The OTEL_SERVICE_NAME and OTEL_RESOURCE_ATTRIBUTES environment variables in the task definition above configure unified service tagging.

Run the application

  1. Register the task definition with AWS:

    aws ecs register-task-definition --cli-input-json file://task-definition.json
  2. If you don’t have an ECS cluster, create one:

    aws ecs create-cluster --cluster-name <CLUSTER_NAME>
  3. Create an ECS service to run the task:

    aws ecs create-service \
      --cluster <CLUSTER_NAME> \
      --service-name <SERVICE_NAME> \
      --task-definition <TASK_FAMILY> \
      --desired-count 1 \
      --launch-type FARGATE \
      --network-configuration "awsvpcConfiguration={subnets=[<SUBNET_IDS>],securityGroups=[<SECURITY_GROUP_IDS>],assignPublicIp=ENABLED}"

    Replace <CLUSTER_NAME> with your ECS cluster name, <SERVICE_NAME> with a name for your ECS service, <SUBNET_IDS> with your subnet IDs (comma-separated), and <SECURITY_GROUP_IDS> with your security group IDs.

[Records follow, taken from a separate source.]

(** The queue moved and the publications stayed. *)
Lemma DbOk_evolves l c d d' : (forall a, a ∈ staged l -> AttemptOk a) -> DbOk l c d -> evolves d d' -> i64_keys d' ->
  same_receipts d d' -> DbOk l c d'.
Proof.
  intros Ha [H1 H2 H3 H4 H5 H6 H7] E Hc Hs.
  assert (forall a, a ∈ staged l -> recorded d' a <-> recorded d a) as Hh by (intros; apply has_same; auto).
  split; [apply E|apply E|done|..].
  - intros b ts raw. rewrite Hs. apply H4.
  - intros a Hin Hor. rewrite Hh in Hor by done. destruct (H5 a Hin Hor) as [Hk Hx]. split; [by eapply clock_kept|].
    intros x Hev Hle. destruct (newer_events d d' _ _ x E Hk Hev); [by apply Hx|lia].
  - intros a Hin Hap. rewrite Hh by done. destruct (H6 a Hin Hap) as [|Hx]; [by left|right].
    destruct (H5 a Hin (or_intror Hap)) as [Hk _]. intros x Hev. destruct (newer_events d d' _ _ x E Hk Hev); [by apply Hx|done].
  - intros a a2 Hin Hin2. rewrite Hh by done. by apply H7.
Qed.

(** ** Facts *)

Lemma all_ext fs w w' : db w' = db w -> cloud w' = cloud w -> log w' = log w -> all fs w -> all fs w'.
Proof.
  intros E1 E2 E3 H f Hf. specialize (H f Hf). destruct f; cbn in *; rewrite ?E1, ?E2, ?E3; exact H.
Qed.

Lemma published_mono l k c c' a : (forall op, applied c op = true -> applied c' op = true) ->
  published l c a -> published (l ++ k) c' a.
Proof.
  intros Hm [H|(c0 & r & src & Hin & H)]; [left; auto|right]. exists c0, r, src. split; [apply elem_of_app; by left|done].
Qed.

Lemma released_mono l k c c' pr d ts x : (forall op, applied c op = true -> applied c' op = true) ->
  released l c pr d ts x -> released (l ++ k) c' pr d ts x.
Proof.
  intros Hm (cr0 & Hpr & [(a & Hin & Hb & Hs & Hu & Hx & Hp)|(c0 & r & i & src & cr & pk & d0 & t & s & doc & f & m & Hb & Hin & H)]); exists cr0; (split; [done|]).
  - left. exists a. split; [by apply staged_mono|]. do 4 (split; [done|]). by eapply published_mono.
  - right. exists c0, r, i, src, cr, pk, d0, t, s, doc, f, m. split; [done|]. split; [apply elem_of_app; by left|done].
Qed.

(** A fact survives a move of the database that leaves its publication, when
    no newly applied operation concerns it. *)
Definition hurts (a : Attempt) (f : Fact) : Prop :=
  match f with FRow b ts _ _ => at_key a = receipt_key b ts | FRejected a' => a' = a | _ => False end.

Lemma holds_step w w' k f : (forall a, a ∈ staged (log w) -> AttemptOk a) -> holds w f ->
  evolves (db w) (db w') -> log w' = log w ++ k ->
  (forall key, about f = Some key -> meta_get (db w') key = meta_get (db w) key) ->
  (forall op, applied (cloud w) op = true -> applied (cloud w') op = true) ->
  (forall a, a ∈ staged (log w') -> applied (cloud w') (op_of a) = true -> applied (cloud w) (op_of a) = true \/ ~ hurts a f) ->
  (forall a, a ∈ staged k -> applied (cloud w') (op_of a) = false) ->
  holds w' f.
Proof.
  intros Ha H E El Hm Hap Hnew Hk. destruct f as [b ts|b ts t i|a|a|a|i src]; cbn [holds about] in *.
  - by rewrite Hm.
  - destruct H as ((d0 & Hd0 & Ev) & H1 & H2 & H3 & H4 & H5). split; [exists d0; split; [done|by eapply evolves_trans]|]. split; [by rewrite Hm|]. split; [by eapply clock_kept|]. split.
    { intros x Hx Hle. destruct (newer_events _ _ _ _ x E H2 Hx); [by apply H3|lia]. }
    split; [done|]. intros a Hin Hkey Hop. pose proof Hin as Hin'. rewrite El, staged_app in Hin'.
    destruct (Hnew a Hin Hop) as [Hold|Hne]; [|done].
    apply elem_of_app in Hin' as [Hin'|Hin']; [by apply H5|]. rewrite (Hk a Hin') in Hop. done.
  - destruct H as [Hin Hh]. split; [rewrite El; by apply staged_mono|]. unfold recorded in *. by rewrite Hm.
  - destruct H as [Hin Hp]. rewrite El. split; [by apply staged_mono|]. by eapply published_mono.
  - destruct H as [Hin Hp]. assert (a ∈ staged (log w')) as Hin' by (rewrite El; by apply staged_mono). split; [done|].
    destruct (applied (cloud w') (op_of a)) eqn:Eop; [|done]. destruct (Hnew a Hin' Eop) as [Hold|Hne]; [congruence|by destruct Hne].
  - destruct H as (c0 & r & Hin & Hr). exists c0, r. split; [rewrite El; apply elem_of_app; by left|done].
Qed.

(** ** Steps that send nothing *)

Definition quiet (l : list Event) (c : Cloud) (e : Event) : Prop :=
  match e with
  | ERead _ _ => True
  | EStaged _ | EWrite _ _ _ => False
  | EConfirmed pr ts d d' => forall x, x ∈ events_of d (charge_key ts) -> x ∉ events_of d' (charge_key ts) -> released l c pr d ts x
  end.

Lemma quiet_staged l c k : (forall e, e ∈ k -> quiet l c e) -> staged k = [].
Proof.
  intros H. induction k as [|e k IH]; [done|]. assert (quiet l c e) as He by (apply H; by left). destruct e; try done.
  all: apply IH; intros e' He'; apply H; by right.
Qed.

Lemma Good_quiet w w' k : Good w -> log w' = log w ++ k -> (forall e, e ∈ k -> quiet (log w') (cloud w') e) ->
  (forall op, applied (cloud w') op = applied (cloud w) op) ->
  (forall d, d ∈ kept w' -> d ∈ kept w \/ DbOk (log w) (cloud w) d) -> (forall m, m ∈ moves w' -> m ∈ moves w) -> Good w'.
Proof.
  intros [G1 G2 G3 G4 G5 G6 G7] El Hk Hap Hd Hm. pose proof (quiet_staged _ _ k Hk) as Ek.
  assert (staged (log w') = staged (log w)) as Es by (by rewrite El, staged_app, Ek, app_nil_r).
  split; rewrite ?Es; [done|..].
  - intros d Hin. apply (DbOk_log (log w)); [done|]. apply (DbOk_applied _ (cloud w)); [done|].
    destruct (Hd d Hin) as [Hin'|Hok]; [by apply G2|done].
  - intros op Hop. rewrite Hap in Hop. unfold operations. rewrite Es. by apply G3.
  - intros a1 a2. rewrite !Hap. apply G4.
  - intros c r c' op Hin. rewrite El in Hin. apply elem_of_app in Hin as [Hin|Hin]; [|by specialize (Hk _ Hin)].
    by apply (G5 c r).
  - intros pr ts d d' Hin x Hx Hn. rewrite El in Hin. apply elem_of_app in Hin as [Hin|Hin].
    + rewrite El. apply (released_mono (log w) k (cloud w)); [intros op; by rewrite Hap|]. by eapply G6.
    + by apply (Hk _ Hin).
  - intros m Hin. by apply G7, Hm.
Qed.

(** ** The logic *)

Definition paired (pb : option str) (w : World) : Prop :=
  match pb with
  | Some b => held w = true /\ exists cr, creds w = Some cr /\ binding cr = b
  | None => True
  end.

Definition ends {A} (pb : option str) (Q : A -> World -> Prop) (E : World -> Prop) (r : Out A * World) : Prop :=
  match r with
  | (Ret a, w) => Live w /\ paired pb w /\ Q a w
  | (Throw _, w) => Live w /\ paired pb w /\ E w
  | (Dead, w) => Good w
  end.

(** The log only grows. *)
Definition Mono {A} (m : M A) : Prop := forall w, log w `prefix_of` log (snd (m w)).

Lemma mono_ret {A} (a : A) : Mono (mret a).
Proof. by intros w. Qed.
Lemma mono_throw {A} e : Mono (mthrow e : M A).
Proof. by intros w. Qed.
Lemma mono_dead {A} : Mono (mdead : M A).
Proof. by intros w. Qed.
Lemma mono_bind {A B} (m : M A) (k : A -> M B) : Mono m -> (forall a, Mono (k a)) -> Mono (mbind m k).
Proof.
  intros Hm Hk w. specialize (Hm w). unfold mbind. destruct (m w) as [[a|e|] w1]; cbn [snd] in *; [|done..].
  etrans; [exact Hm|apply Hk].
Qed.
Lemma mono_try {A} (m : M A) : Mono m -> Mono (try m).
Proof. intros Hm w. specialize (Hm w). unfold try. by destruct (m w) as [[a|e|] w1]. Qed.
Lemma mono_ensure b e : Mono (ensure b e).
Proof. destruct b; by intros w. Qed.
Lemma mono_lift {A} (r : result PushError A) : Mono (lift r).
Proof. destruct r; by intros w. Qed.
Lemma mono_no_panic {A} (o : option A) : Mono (no_panic o).
Proof. destruct o; by intros w. Qed.
Lemma mono_tick : Mono tick.
Proof. intros w. unfold tick. by destruct (moves w). Qed.
Lemma mono_cancel : Mono check_archive_cancelled.
Proof. by intros w. Qed.
Lemma mono_fill : Mono fill.
Proof. by intros w. Qed.
Lemma mono_query {A} (q : Db -> A) : Mono (query q).
Proof. apply mono_bind; [apply mono_tick|]. by intros _ w. Qed.
Lemma mono_pairing {A} b (m : M A) : Mono m -> Mono (with_pairing b m).
Proof.
  intros Hm. apply mono_bind; [apply mono_tick|]. intros _ w. destruct (check_pairing _ _); [|done].
  specialize (Hm (set_held w true)). by destruct (m _).
Qed.

Lemma foldl_note k : forall w, foldl note w k =
  mkWorld (db w) (kept w) (creds w) (held w) (cloud w) (moves w) (net w) (tx_faults w) (fills w) (cancels w) (log w ++ k).
Proof.
  induction k as [|e k IH]; intros w; cbn [foldl]; [rewrite app_nil_r; by destruct w|]. rewrite IH. cbn.
  by rewrite <- app_assoc.
Qed.

Lemma mono_tx {A} durable f (entry : World -> A -> Db -> list Event) : Mono (transaction durable f entry).
Proof.
  apply mono_bind; [apply mono_tick|]. intros _ w. cbv zeta.
  destruct (head (tx_faults w)) as [[]|]; [|done|..]; (destruct (f (db w)) as [[a d]|e]; [|done]; rewrite foldl_note; by apply prefix_app_r).
Qed.
Lemma mono_post_state r : Mono (post_state r).
Proof.
  apply mono_bind; [apply mono_tick|]. intros _ w. cbv zeta. destruct (default _ _); [by apply prefix_app_r|done..].
Qed.
Lemma mono_post_write r : Mono (post_write r).
Proof.
  apply mono_bind; [apply mono_tick|]. intros _ w. cbv zeta.
  destruct (default _ _); [|done|]; destruct (serve_write _ _); by apply prefix_app_r.
Qed.

Create HintDb mono discriminated.
#[local] Hint Resolve mono_ret mono_throw mono_dead mono_ensure mono_lift mono_no_panic mono_cancel mono_fill mono_query
  mono_tx mono_post_state mono_post_write : mono.
Ltac mono := repeat first [progress intros | solve [auto with mono] | simple apply mono_pairing | simple apply mono_try | simple apply mono_bind
  | match goal with |- Mono (match ?x with _ => _ end) => destruct x end | progress cbv zeta].

Lemma mono_current b : Mono (current_pairing b).
Proof. unfold current_pairing. mono. Qed.
#[local] Hint Resolve mono_current : mono.
Lemma mono_read_states cr b ids : Mono (read_states cr b ids).
Proof. unfold read_states. mono. Qed.
Lemma mono_unwrap cr pk i wk : Mono (unwrap_key cr pk i wk).
Proof. unfold unwrap_key. mono. Qed.
#[local] Hint Resolve mono_read_states mono_unwrap : mono.
Lemma mono_decrypt cr pk i wk ct : Mono (decrypt cr pk i wk ct).
Proof. unfold decrypt. mono. Qed.
Lemma mono_confirm ts t i wk up v r : Mono (confirm ts t i wk up v r).
Proof. unfold confirm. mono. Qed.
Lemma mono_retire key raw : Mono (retire_attempt key raw).
Proof. unfold retire_attempt. mono. Qed.
Lemma mono_post cr b ps : Mono (post cr b ps).
Proof. unfold post. mono. Qed.
Lemma mono_the_item {A} (l : list A) : Mono (the_item l).
Proof. unfold the_item. mono. Qed.
Lemma mono_stage a t : Mono (stage a t).
Proof. unfold stage. mono. Qed.
#[local] Hint Resolve mono_decrypt mono_confirm mono_retire mono_post mono_the_item mono_stage : mono.
Lemma mono_recover cr pk b key raw : Mono (recover cr pk b key raw).
Proof. unfold recover. mono. Qed.
Lemma mono_prepare cr pk b ts t s up r : Mono (prepare cr pk b ts t s up r).
Proof. unfold prepare. mono. Qed.
#[local] Hint Resolve mono_recover mono_prepare : mono.
Lemma mono_prepare_all cr pk b rs chunk : forall ready failed, Mono (prepare_all cr pk b rs chunk ready failed).
Proof. induction chunk as [|[[[ts t] s] up] chunk IH]; cbn; mono. Qed.
Lemma mono_settle_all cr pk acks ready : forall failed, Mono (settle_all cr pk acks ready failed).
Proof. induction ready as [|a ready IH]; cbn; mono. Qed.
Lemma mono_recover_all cr pk b ready : forall failed, Mono (recover_all cr pk b ready failed).
Proof. induction ready as [|a ready IH]; cbn; mono. Qed.
#[local] Hint Resolve mono_prepare_all mono_settle_all mono_recover_all : mono.
Lemma mono_push_chunk cr pk b chunk failed : Mono (push_chunk cr pk b chunk failed).
Proof. unfold push_chunk. mono. Qed.
#[local] Hint Resolve mono_push_chunk : mono.
Lemma mono_push_chunks cr pk b cs : forall failed, Mono (push_chunks cr pk b cs failed).
Proof. induction cs as [|c cs IH]; cbn; mono. Qed.
Lemma mono_collect cr pk b rows : forall sn failed, Mono (collect cr pk b rows sn failed).
Proof. induction rows as [|[[k key] t] rows IH]; cbn; mono. Qed.
#[local] Hint Resolve mono_push_chunks mono_collect : mono.

(** From a live world where [P] holds, a normal end gives [Q] and an error
    [E], as long as operation identifiers do not repeat. *)
Definition hoare {A} (pb : option str) (P : World -> Prop) (m : M A) (Q : A -> World -> Prop) (E : World -> Prop) : Prop :=
  forall w, NoDup (operations (log (snd (m w)))) -> Live w -> paired pb w -> P w -> ends pb Q E (m w).

Lemma prefix_NoDup l k : l `prefix_of` k -> NoDup (operations k) -> NoDup (operations l).
Proof. intros [x ->]. apply NoDup_before. Qed.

    If you are updating an existing service to a new task definition revision, run:

    aws ecs update-service \
      --cluster <CLUSTER_NAME> \
      --service <SERVICE_NAME> \
      --task-definition <TASK_FAMILY>

After the task starts, unified service tagging is fully enabled for your metrics, traces, and logs.

Validate the deployment

  1. Verify that your ECS task is running and both containers are in RUNNING state:

    aws ecs describe-tasks \
      --cluster <CLUSTER_NAME> \
      --tasks <TASK_ID> \
      --query "tasks[0].containers[*].{name:name,status:lastStatus}" \
      --output table
    

Use Datadog to explore the observability data for your application.

Logs

View logs to monitor and troubleshoot application and system operations.

View logs from the Log Explorer.

Traces

View traces and spans to observe the status and performance of requests processed by your application, with infrastructure metrics correlated in the same trace.

View traces from the Trace Explorer.

Runtime metrics

Monitor your runtime (JVM) metrics for your applications.

View JVM metrics from the JVM Metrics dashboard

Collector health metrics

View metrics from the DDOT Collector to monitor the Collector health.

View Collector health metrics from the OTel dashboard.